Its good to see some research on this topic, since it is often talked about as a problem with phone-based surveys research these days. I wonder where they are getting lists of cell phone numbers, or indeed, if they know they are cell phones before they call, etc etc.
Update: Mark Blumenthal at Pollster.com reports on some work on this by Scott Keeter et al at Pew, which seems to suggest that there are some differences across phone type.
Friday September 19, 2008
I’m offering a Freshman seminar on the 2008 election this Fall, with our first meeting at 9.30am on Monday morning. Alas, or thankfully (depending on your perspective), this class has a capped enrollment. I’m unable to review applications until after 5pm today, Friday September 19.

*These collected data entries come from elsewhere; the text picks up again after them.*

(* ===== verification/TrustSpec.v ===== *)
(** * Trust: the delegation cap, configuration identity, bounded scores *)
From S2P Require Import Prelude Float64 Prog Table Schema Trust.

(** ** Delegation *)
Definition rank (tier : string) : Z := default 1 (tierRank tier).

(** A budget within its cap; a zero cap is no cap. *)
Definition budget_within (cap b : Z) : Prop := 0 <= b /\ (cap = 0 \/ b <= cap).

(** What a child may propose: a known tier no higher than the parent's, tools
    the parent has, budgets within the parent's, and room for one more level. *)
Record conforms (parent proposed : Grant) (maxDepth : Z) : Prop := {
  cf_tier : is_Some (tierRank (AutonomyTier proposed)) /\ rank (AutonomyTier proposed) <= rank (AutonomyTier parent);
  cf_tools : forall t, t ∈ ToolScope proposed -> t ∈ ToolScope parent;
  cf_tokens : BudgetTokens proposed = 0 \/ budget_within (BudgetTokens parent) (BudgetTokens proposed);
  cf_dollars : BudgetDollarsCents proposed = 0 \/ budget_within (BudgetDollarsCents parent) (BudgetDollarsCents proposed);
  cf_depth : wrap64 (SpawnDepth parent + 1) <= maxDepth
}.

(** The effective grant is within the parent's on every dimension. *)
Record no_more_than (parent g : Grant) : Prop := {
  nm_tier : rank (AutonomyTier g) <= rank (AutonomyTier parent);
  nm_tools : forall t, t ∈ ToolScope g -> t ∈ ToolScope parent;
  nm_tokens : budget_within (BudgetTokens parent) (BudgetTokens g);
  nm_dollars : budget_within (BudgetDollarsCents parent) (BudgetDollarsCents g)
}.

Lemma capBudget_spec label p c v :
  0 <= p ->
  exists extra, (capBudget label p c v).2 = v ++ extra /\
    budget_within p (capBudget label p c v).1 /\
    (extra = [] <-> c = 0 \/ budget_within p c) /\
    (budget_within p c -> c <> 0 -> (capBudget label p c v).1 = c) /\
    (c = 0 -> (capBudget label p c v).1 = p).
Proof.
  intros Hp. unfold capBudget, budget_within.
  destruct (Z.eqb_spec p 0); [|destruct (Z.eqb_spec c 0); [|destruct (Z.ltb_spec p c)]].
  - destruct (Z.ltb_spec c 0); simpl; eexists; (split; [try done; by rewrite app_nil_r|]); split_and!; (try lia);
      split; intros; try done; lia.
  - exists []. simpl. rewrite app_nil_r. split_and!; try lia; try done. split; [by left|done].
  - eexists. split; [done|]. simpl. split_and!; try lia. split; [done|lia].
  - destruct (Z.ltb_spec c 0); simpl.
    + eexists. split; [done|]. split_and!; try lia. split; [done|lia].
    + exists []. rewrite app_nil_r. split_and!; try lia; try done. split; [lia|done].
Qed.

Lemma elem_of_sort_strings t l : t ∈ sort_strings l <-> t ∈ l.
Proof. by rewrite sort_strings_perm. Qed.

Lemma sort_strings_nil l : sort_strings l = [] <-> l = [].
Proof.
  split; [|by intros ->]. intros H. pose proof (sort_strings_perm l) as Hp. rewrite H in Hp.
  by apply Permutation_nil_l in Hp.
Qed.

Lemma disallowed_nil (scope l : list string) :
  ToolNotInScope <$> sort_strings (filter (fun t => t ∉ scope) l) = [] <-> forall t, t ∈ l -> t ∈ scope.
Proof.
  split.
  - intros E%fmap_nil_inv. apply (proj1 (sort_strings_nil _)) in E. intros t Hin. destruct (decide (t ∈ scope)) as [|Hn]; [done|].
    assert (t ∈ filter (fun t => t ∉ scope) l) as H by (by apply list_elem_of_filter).
    rewrite E in H. set_solver.
  - intros H. assert (filter (fun t => t ∉ scope) l = []) as ->; [|done].
    destruct (filter _ _) as [|t l'] eqn:E; [done|].
    assert (t ∈ filter (fun t => t ∉ scope) l) as Hin by (rewrite E; set_solver).
    apply list_elem_of_filter in Hin as [Hn Hin]. by destruct (Hn (H t Hin)).
Qed.

(** What the steps of [DelegationCap] produce, dimension by dimension. *)
Lemma DelegationCap_spec parent proposed maxDepth :
  0 <= BudgetTokens parent -> 0 <= BudgetDollarsCents parent ->
  let '(eff, viol) := DelegationCap parent proposed maxDepth in
  no_more_than parent eff /\ (viol = [] <-> conforms parent proposed maxDepth) /\
  SpawnDepth eff = wrap64 (SpawnDepth parent + 1) /\
  (rank (AutonomyTier proposed) <= rank (AutonomyTier parent) -> AutonomyTier eff = AutonomyTier proposed) /\
  ToolScope eff = sort_strings (filter (fun t => t ∈ ToolScope parent) (ToolScope proposed)).
Proof.
  intros Ht Hd. unfold DelegationCap. fold (rank (AutonomyTier parent)) (rank (AutonomyTier proposed)).
  destruct (if rank _ <? rank _ then _ else _) as [tier v1] eqn:E1.
  set (v2 := v1 ++ _).
  destruct (capBudget_spec "budget_tokens" (BudgetTokens parent) (BudgetTokens proposed) v2 Ht) as (x3&E3&W3&N3&_&_).
  destruct (capBudget _ (BudgetTokens parent) _ v2) as [tok v3]. simpl in E3, W3. subst v3.
  destruct (capBudget_spec "budget_dollars_cents" (BudgetDollarsCents parent) (BudgetDollarsCents proposed) (v2 ++ x3) Hd)
    as (x4&E4&W4&N4&_&_).
  destruct (capBudget _ (BudgetDollarsCents parent) _ _) as [dol v4]. simpl in E4, W4. subst v4.
  assert ((v1 = [] <-> is_Some (tierRank (AutonomyTier proposed)) /\ rank (AutonomyTier proposed) <= rank (AutonomyTier parent)) /\
          rank tier <= rank (AutonomyTier parent) /\
          (rank (AutonomyTier proposed) <= rank (AutonomyTier parent) -> tier = AutonomyTier proposed)) as (N1&R1&S1).
  { destruct (Z.ltb_spec (rank (AutonomyTier parent)) (rank (AutonomyTier proposed))); injection E1 as <- <-.
    - split_and!; [split; [by intros [_ ?]%app_nil|lia]|lia|lia].
    - split_and!; [|done|done]. destruct (tierRank (AutonomyTier proposed)) as [r|]; [split; eauto|].
      split; [done|]. intros [[? ?] _]. done. }
  pose proof (disallowed_nil (ToolScope parent) (ToolScope proposed)) as N2.
  split_and!; simpl.
  - split; simpl; [done| |done|done]. intros t. rewrite elem_of_sort_strings, list_elem_of_filter. tauto.
  - destruct (Z.ltb_spec maxDepth (wrap64 (SpawnDepth parent + 1))); simpl.
    + split; [by intros [_ ?]%app_nil|]. intros []. lia.
    + unfold v2. rewrite !app_nil, N1, N2, N3, N4. split; [intros; split; tauto|intros []; tauto].
  - done.
  - done.
  - done.
Qed.

(** C7. The child never gets more than the parent: whatever it proposes, the
    effective grant is within the parent's on tier, tools and both budgets,
    one level deeper, and the violations are empty exactly when the proposal
    conforms to the parent's grant and the depth limit. *)
Theorem delegation_cap_enforces parent proposed maxDepth
    (Ht : 0 <= BudgetTokens parent) (Hd : 0 <= BudgetDollarsCents parent) :
  let '(eff, viol) := DelegationCap parent proposed maxDepth in
  no_more_than parent eff /\ SpawnDepth eff = wrap64 (SpawnDepth parent + 1) /\
  (viol = [] <-> conforms parent proposed maxDepth).
Proof.
  pose proof (DelegationCap_spec parent proposed maxDepth Ht Hd) as H.
  destruct (DelegationCap parent proposed maxDepth) as [eff viol]. tauto.
Qed.

Lemma capBudget_idem label p c v v' : 0 <= p -> 0 <= c ->
  (capBudget label p (capBudget label p c v).1 v').1 = (capBudget label p c v).1.
Proof.
  intros Hp Hc. unfold capBudget.
  repeat match goal with
         | |- context [?a =? ?b] => destruct (Z.eqb_spec a b); simpl; try lia
         | |- context [?a <? ?b] => destruct (Z.ltb_spec a b); simpl; try lia
         end; simpl in *; lia.
Qed.

Lemma capBudget_value label p c v v' : (capBudget label p c v).1 = (capBudget label p c v').1.
Proof. unfold capBudget. by repeat case_match. Qed.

So, to any applicants: please keep an eye on the Freshman seminar website over the weekend re the status of your application.
Update (Saturday): I have 108 applications. Wow. I’m so sorry to the 90+ applicants who I won’t be able to take this quarter. Thank you for your interest in the class, in the election, in American politics, in political science… Clearly we have some demand going unmet here.
Update (Sunday): Of the 108 applications, 81 are from Freshman who said the class was their 1st preference. Its a very good bet that my 16 admits will come from that subset of 81. Again, my apologies to other students.
Update (Sunday night, 8.40pm): So I made my selections and entered them into the FSP computer system. Students should be able to see the results now, I believe. The process was extraordinarily painful in that there were so many wonderful looking students, with incredibly diverse backgrounds and experiences (if not political orientations!), and so many who are already quite politically active in different ways. The sense that this is an important election for these new adults is crystal clear; so much for the myth that Stanford undergrads are apolitical.
It really is so bittersweet. On the one hand, I’ve never been more sure that Stanford is doing a fabulous job with admissions (!). On the other hand, I had to somehow pick 16 Frosh to be in this seminar, and resorted to some randomization given the impossibility of selecting among so many outstanding prospective students. Good luck to us all.
Some wisdom on this from Jason Santa Maria (with a lovely looking blog, btw) in turn referencing Mike Davidson:
When there are a few hundred people sitting around at a conference, chances are good that they know where they are and what they’re attending. Usually, the most vital piece of information they don’t know is everyone else’s name.
Too right. My own design, from PolMeth 04, rendered in Zurich-BT Ultra-Black Extended:
2000 turned us into FL experts; 2004 turned us into OH experts. And now, CO?
I blogged on this last week. Stuart Rothenberg agrees, as does Nate Silver, with considerably more detail than I offered.
Wednesday September 17, 2008
My contributor’s copy arrived today. I contributed an essay on “Measurement”; Andrew Martin did the Bayes essay. There are many other contributors from political methodology, including Keith Poole on the legacy of psychometrics on political methodology.
It was very nice of Jan Box-Steffensmeier, Henry Brady and David Collier to ask me to be part of what is a very distinguished line-up of contributors.